The study, conducted in mice, suggests that prophylactic administration of ketamine -- a drug commonly used as general anesthetic or a rapid-acting antidepressant -- might prevent post-traumatic stress disorder (PTSD) symptoms in soldiers and others who subsequently experience psychological trauma.
The study was published online in January in the journal Neuropsychopharmacology.
"Ketamine is a powerful drug, and we wouldn't advocate widespread use for preventing or reducing PTSD symptoms. But if our results in mice translate to humans, giving a single dose of ketamine in a vaccine-like fashion could have great benefit for people who are highly likely to experience significant stressors, such as members of the military or aid workers going into conflict zones," said study leader Christine A. Denny, PhD, assistant professor of clinical neurobiology in Psychiatry at CUMC.

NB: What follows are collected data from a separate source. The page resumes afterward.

Lemma scan_interpolates_and_flags_witness :
  (exists e',
      iteration "x" (loaded two_values) = (Ok tt, e') /\
      Q1 e' = S754_finite false 6079859496950169 (-50) /\
      Q3 e' = S754_finite false 6755399441055744 (-50) /\
      scan two_values "x" = Ok (0%nat, mkSeries [] (Float64 []))) /\
  (exists e',
      iteration "x" (loaded nine_values) = (Ok tt, e') /\
      Q1 e' = of_int 2 /\ Q3 e' = of_int 4 /\
      lower_bound e' = of_int (-1) /\ upper_bound e' = of_int 7 /\
      scan nine_values "x" = Ok (1%nat, mkSeries [8%nat] (Int64 [100%Z]))) /\
  (exists e',
      iteration "x" (loaded extreme_integers) = (Ok tt, e') /\
      Q1 e' = of_int (- 2 ^ 63) /\ Q3 e' = of_int (2 ^ 63) /\
      IQR e' = of_int (2 ^ 64) /\
      scan extreme_integers "x" = Ok (0%nat, mkSeries [] (Int64 []))).
Proof.
  split; [|split].
  - destruct (proj1 (scan_interpolates_and_flags (loaded two_values) "x")
                [f5_1; f6_3] eq_refl eq_refl)
      as (e' & s & Hrun & _).
    exists e'. split; [exact Hrun|].
    vm_compute in Hrun. injection Hrun as <-.
    repeat split; vm_compute; reflexivity.
  - destruct (proj2 (scan_interpolates_and_flags (loaded nine_values) "x")
                [1; 2; 2; 3; 3; 3; 4; 4; 100]%Z eq_refl eq_refl)
      as (e' & s & Hrun & _).
    exists e'. split; [exact Hrun|].
    vm_compute in Hrun. injection Hrun as <-.
    repeat split; vm_compute; reflexivity.
  - destruct (proj2 (scan_interpolates_and_flags (loaded extreme_integers)
                       "x")
                [- 2 ^ 63; 2 ^ 63 - 1]%Z eq_refl eq_refl)
      as (e' & s & Hrun & _).
    exists e'. split; [exact Hrun|].
    vm_compute in Hrun. injection Hrun as <-.
    repeat split; vm_compute; reflexivity.
Defined.

(** C1, as stated, fails on a float64 column that holds infinities.  Of
    the five values -inf, 1, 2, 3, +inf the position 0.75 * 4 = 3 is
    whole, so the 75th percentile is the order statistic 3; the body
    leaves NaN in Q3 (numpy adds (inf - 3) * 0 to it), NaN in both bounds,
    and flags no row, not even the two infinite ones. *)
Lemma quartile_of_infinite_values :
  lookup "x" (columns with_infinities)
  = Some (Float64 [ninf; of_int 1; of_int 2; of_int 3; pinf]) /\
  nth 3 (sort fle [ninf; of_int 1; of_int 2; of_int 3; pinf]) NaN
  = of_int 3 /\
  exists e',
    iteration "x" (loaded with_infinities) = (Ok tt, e') /\
    Q1 e' = of_int 1 /\ Q3 e' = NaN /\ IQR e' = NaN /\
    lower_bound e' = NaN /\ upper_bound e' = NaN /\
    scan with_infinities "x" = Ok (0%nat, mkSeries [] (Float64 [])).
Proof.
  split; [reflexivity|]. split; [vm_compute; reflexivity|].
  exists (snd (iteration "x" (loaded with_infinities))). by_running.
Qed.

(** *** Columns the body cannot scan *)

(** C3, as stated, fails: an object column without any row is not
    numeric, and its scan returns normally with NaN quartiles and a count
    of 0. *)
Lemma scan_of_empty_object_column :
  lookup "name" (columns names_without_rows) = Some (Object []) /\
  scan names_without_rows "name" = Ok (0%nat, mkSeries [] (Object [])) /\
  exists e',
    iteration "name" (loaded names_without_rows) = (Ok tt, e') /\
    Q1 e' = NaN /\ Q3 e' = NaN /\
    stdout e' = [Header "name"; Count 0].
Proof.
  split; [reflexivity|]. split; [vm_compute; reflexivity|].
  exists (snd (iteration "name" (loaded names_without_rows))). by_running.
Qed.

There are few effective therapies for preventing or treating PTSD, an anxiety disorder that occurs in about one-quarter of individuals who experience psychological trauma. PTSD symptoms include re-living the trauma -- experiencing repeated flashbacks, hyperarousal, and hyperreactivity -- as well as mood changes, psychological numbing, and chronic physical symptoms such as headache. The likelihood that symptoms will develop depends on the nature and intensity of the trauma and an individual's response.
Previous studies, in both humans and animals, have shown that giving ketamine before trauma can help reduce stress-related symptoms. However, it was not clear when the drug should be administered relative to a traumatic episode in order to maximize its protective effects.
In the current study, mice were given a small dose of intravenous ketamine or a placebo either one month, one week, or one hour before they were subjected to a series of small shocks. The mice -- conditioned to associate the test environment with the shocks -- were later returned to the same environment and assessed for their freezing behavior, a measure of their conditioned fear response.
Only the mice given ketamine one week before the stressor exhibited reduced freezing when they were returned to the test environment. "Our findings indicate that the timing of ketamine administration is critical for buffering fear expression," said first author Josephine C. McGowan, a student at Barnard College when the study was performed and now a doctoral student in Neurobiology and Behavior at CUMC.
It is not known whether there is an intermediate window, between one week and one hour, where ketamine would also have a protective effect.
The researchers also found that giving ketamine immediately after the stressor did not affect the animals' fear response. However, giving ketamine one hour after a second shock decreased fear expression, suggesting that there may be another potential window after the initial trauma when the drug may be effective.
Dr. Denny's team is currently studying how ketamine works in the brain to influence the response to stress. The CUMC researchers hope to study prophylactic ketamine use in humans, ideally among military personnel.